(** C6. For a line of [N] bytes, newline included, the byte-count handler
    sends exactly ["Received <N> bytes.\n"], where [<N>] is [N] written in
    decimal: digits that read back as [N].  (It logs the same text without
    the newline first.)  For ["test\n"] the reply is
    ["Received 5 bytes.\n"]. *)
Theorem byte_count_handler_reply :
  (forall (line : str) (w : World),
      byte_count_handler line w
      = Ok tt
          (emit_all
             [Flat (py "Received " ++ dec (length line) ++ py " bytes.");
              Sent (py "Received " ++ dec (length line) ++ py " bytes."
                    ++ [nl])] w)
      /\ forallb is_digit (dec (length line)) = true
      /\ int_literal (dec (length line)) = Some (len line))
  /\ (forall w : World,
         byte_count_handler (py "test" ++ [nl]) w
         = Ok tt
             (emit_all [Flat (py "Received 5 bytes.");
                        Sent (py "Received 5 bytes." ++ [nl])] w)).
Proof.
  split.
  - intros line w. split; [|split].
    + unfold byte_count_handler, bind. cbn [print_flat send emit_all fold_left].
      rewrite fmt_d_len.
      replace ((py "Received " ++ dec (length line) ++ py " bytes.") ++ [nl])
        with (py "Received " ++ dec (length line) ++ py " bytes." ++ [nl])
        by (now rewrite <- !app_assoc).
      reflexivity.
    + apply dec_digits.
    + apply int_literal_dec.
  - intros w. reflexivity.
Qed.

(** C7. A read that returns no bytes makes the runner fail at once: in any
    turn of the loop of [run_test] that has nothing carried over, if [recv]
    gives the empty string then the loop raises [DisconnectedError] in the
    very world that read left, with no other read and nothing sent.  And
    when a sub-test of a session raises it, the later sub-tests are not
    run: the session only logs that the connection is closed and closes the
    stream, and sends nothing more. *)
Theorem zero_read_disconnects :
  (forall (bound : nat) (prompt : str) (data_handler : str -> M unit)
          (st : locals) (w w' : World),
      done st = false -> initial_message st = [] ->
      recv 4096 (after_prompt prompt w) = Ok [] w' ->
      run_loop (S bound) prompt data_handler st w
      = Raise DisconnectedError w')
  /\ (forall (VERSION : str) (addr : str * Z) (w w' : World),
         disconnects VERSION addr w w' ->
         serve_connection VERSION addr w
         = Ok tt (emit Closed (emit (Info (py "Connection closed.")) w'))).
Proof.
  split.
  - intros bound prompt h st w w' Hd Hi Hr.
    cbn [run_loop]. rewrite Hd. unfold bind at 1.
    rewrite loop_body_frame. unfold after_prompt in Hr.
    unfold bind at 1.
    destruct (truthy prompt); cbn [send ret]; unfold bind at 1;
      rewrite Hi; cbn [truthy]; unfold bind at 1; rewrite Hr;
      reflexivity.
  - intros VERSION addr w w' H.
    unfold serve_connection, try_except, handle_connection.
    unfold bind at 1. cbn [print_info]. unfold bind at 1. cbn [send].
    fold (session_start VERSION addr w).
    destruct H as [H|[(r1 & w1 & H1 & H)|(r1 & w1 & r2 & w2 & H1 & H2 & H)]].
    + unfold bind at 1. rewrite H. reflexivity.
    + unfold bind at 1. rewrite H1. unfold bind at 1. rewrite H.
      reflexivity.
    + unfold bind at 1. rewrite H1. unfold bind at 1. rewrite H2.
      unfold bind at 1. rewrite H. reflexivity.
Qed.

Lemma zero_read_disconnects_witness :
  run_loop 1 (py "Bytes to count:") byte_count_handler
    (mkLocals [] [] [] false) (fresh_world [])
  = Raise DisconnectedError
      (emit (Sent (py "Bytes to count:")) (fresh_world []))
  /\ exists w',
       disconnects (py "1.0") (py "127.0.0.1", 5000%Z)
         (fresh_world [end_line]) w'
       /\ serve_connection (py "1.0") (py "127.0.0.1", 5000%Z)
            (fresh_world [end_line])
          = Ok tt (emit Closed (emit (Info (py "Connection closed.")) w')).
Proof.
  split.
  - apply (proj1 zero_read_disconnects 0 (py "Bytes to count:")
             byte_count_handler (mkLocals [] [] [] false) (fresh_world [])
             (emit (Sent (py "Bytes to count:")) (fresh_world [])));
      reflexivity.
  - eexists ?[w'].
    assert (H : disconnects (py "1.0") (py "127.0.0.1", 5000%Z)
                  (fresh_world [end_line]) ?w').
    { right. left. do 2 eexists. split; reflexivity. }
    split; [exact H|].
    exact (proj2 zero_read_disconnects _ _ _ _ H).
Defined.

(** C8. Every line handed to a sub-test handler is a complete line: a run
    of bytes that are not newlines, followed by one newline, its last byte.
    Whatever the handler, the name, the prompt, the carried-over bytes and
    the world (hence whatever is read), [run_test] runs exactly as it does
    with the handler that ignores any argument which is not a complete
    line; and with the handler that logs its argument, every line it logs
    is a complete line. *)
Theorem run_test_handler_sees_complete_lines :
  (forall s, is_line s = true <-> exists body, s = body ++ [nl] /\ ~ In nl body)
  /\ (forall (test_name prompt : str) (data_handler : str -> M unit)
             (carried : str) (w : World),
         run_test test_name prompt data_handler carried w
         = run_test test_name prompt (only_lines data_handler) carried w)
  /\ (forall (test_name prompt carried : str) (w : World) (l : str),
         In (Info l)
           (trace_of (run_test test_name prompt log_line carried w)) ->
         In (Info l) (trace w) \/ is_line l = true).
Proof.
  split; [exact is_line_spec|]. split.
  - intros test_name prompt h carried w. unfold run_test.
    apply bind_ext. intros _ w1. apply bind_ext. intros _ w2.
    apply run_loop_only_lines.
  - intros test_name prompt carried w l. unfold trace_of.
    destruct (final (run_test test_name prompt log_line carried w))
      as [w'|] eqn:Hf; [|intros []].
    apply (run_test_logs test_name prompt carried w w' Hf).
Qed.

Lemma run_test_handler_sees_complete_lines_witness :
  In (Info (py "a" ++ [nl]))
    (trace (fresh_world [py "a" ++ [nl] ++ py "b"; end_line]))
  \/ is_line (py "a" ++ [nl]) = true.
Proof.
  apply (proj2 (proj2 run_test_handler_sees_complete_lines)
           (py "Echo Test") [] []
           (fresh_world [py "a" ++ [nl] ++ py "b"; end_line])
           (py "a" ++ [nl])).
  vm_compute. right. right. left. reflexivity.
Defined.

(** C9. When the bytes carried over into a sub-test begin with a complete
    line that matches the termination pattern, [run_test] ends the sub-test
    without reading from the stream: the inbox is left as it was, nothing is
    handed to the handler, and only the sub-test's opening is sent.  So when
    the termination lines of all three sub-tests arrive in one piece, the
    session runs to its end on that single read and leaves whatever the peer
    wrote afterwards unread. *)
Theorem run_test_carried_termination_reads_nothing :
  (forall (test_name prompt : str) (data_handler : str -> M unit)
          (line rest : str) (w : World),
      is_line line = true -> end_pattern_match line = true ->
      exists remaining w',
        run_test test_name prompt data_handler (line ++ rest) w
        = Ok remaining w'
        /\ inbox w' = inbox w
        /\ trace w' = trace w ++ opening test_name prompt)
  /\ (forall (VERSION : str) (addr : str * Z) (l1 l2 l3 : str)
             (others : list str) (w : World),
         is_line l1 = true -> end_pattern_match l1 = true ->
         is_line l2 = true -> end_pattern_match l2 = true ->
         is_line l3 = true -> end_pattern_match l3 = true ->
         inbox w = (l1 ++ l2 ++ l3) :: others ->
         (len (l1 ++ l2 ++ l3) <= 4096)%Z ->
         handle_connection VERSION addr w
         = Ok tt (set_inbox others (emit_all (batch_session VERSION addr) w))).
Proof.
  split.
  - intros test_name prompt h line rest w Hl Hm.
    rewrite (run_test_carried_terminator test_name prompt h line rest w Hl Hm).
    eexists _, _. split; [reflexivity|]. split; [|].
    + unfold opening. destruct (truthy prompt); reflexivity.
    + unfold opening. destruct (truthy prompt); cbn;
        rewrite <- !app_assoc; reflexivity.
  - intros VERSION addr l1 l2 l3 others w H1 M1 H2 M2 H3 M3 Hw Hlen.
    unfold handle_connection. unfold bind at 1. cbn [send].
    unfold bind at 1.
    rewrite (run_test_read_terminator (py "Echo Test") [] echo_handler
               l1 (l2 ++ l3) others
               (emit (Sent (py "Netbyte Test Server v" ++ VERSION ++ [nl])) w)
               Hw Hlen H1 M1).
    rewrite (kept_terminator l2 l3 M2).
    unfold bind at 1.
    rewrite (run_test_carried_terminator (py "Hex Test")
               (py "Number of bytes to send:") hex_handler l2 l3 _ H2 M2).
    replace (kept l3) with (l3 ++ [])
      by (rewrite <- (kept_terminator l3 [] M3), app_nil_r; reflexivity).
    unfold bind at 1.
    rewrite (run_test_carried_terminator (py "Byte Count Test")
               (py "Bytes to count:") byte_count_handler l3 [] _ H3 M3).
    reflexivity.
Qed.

_Aim of the exercise_
Report each line of the listing above that uses the word "Echo".

_Result_
           (py "Echo Test") [] []
    rewrite (run_test_read_terminator (py "Echo Test") [] echo_handler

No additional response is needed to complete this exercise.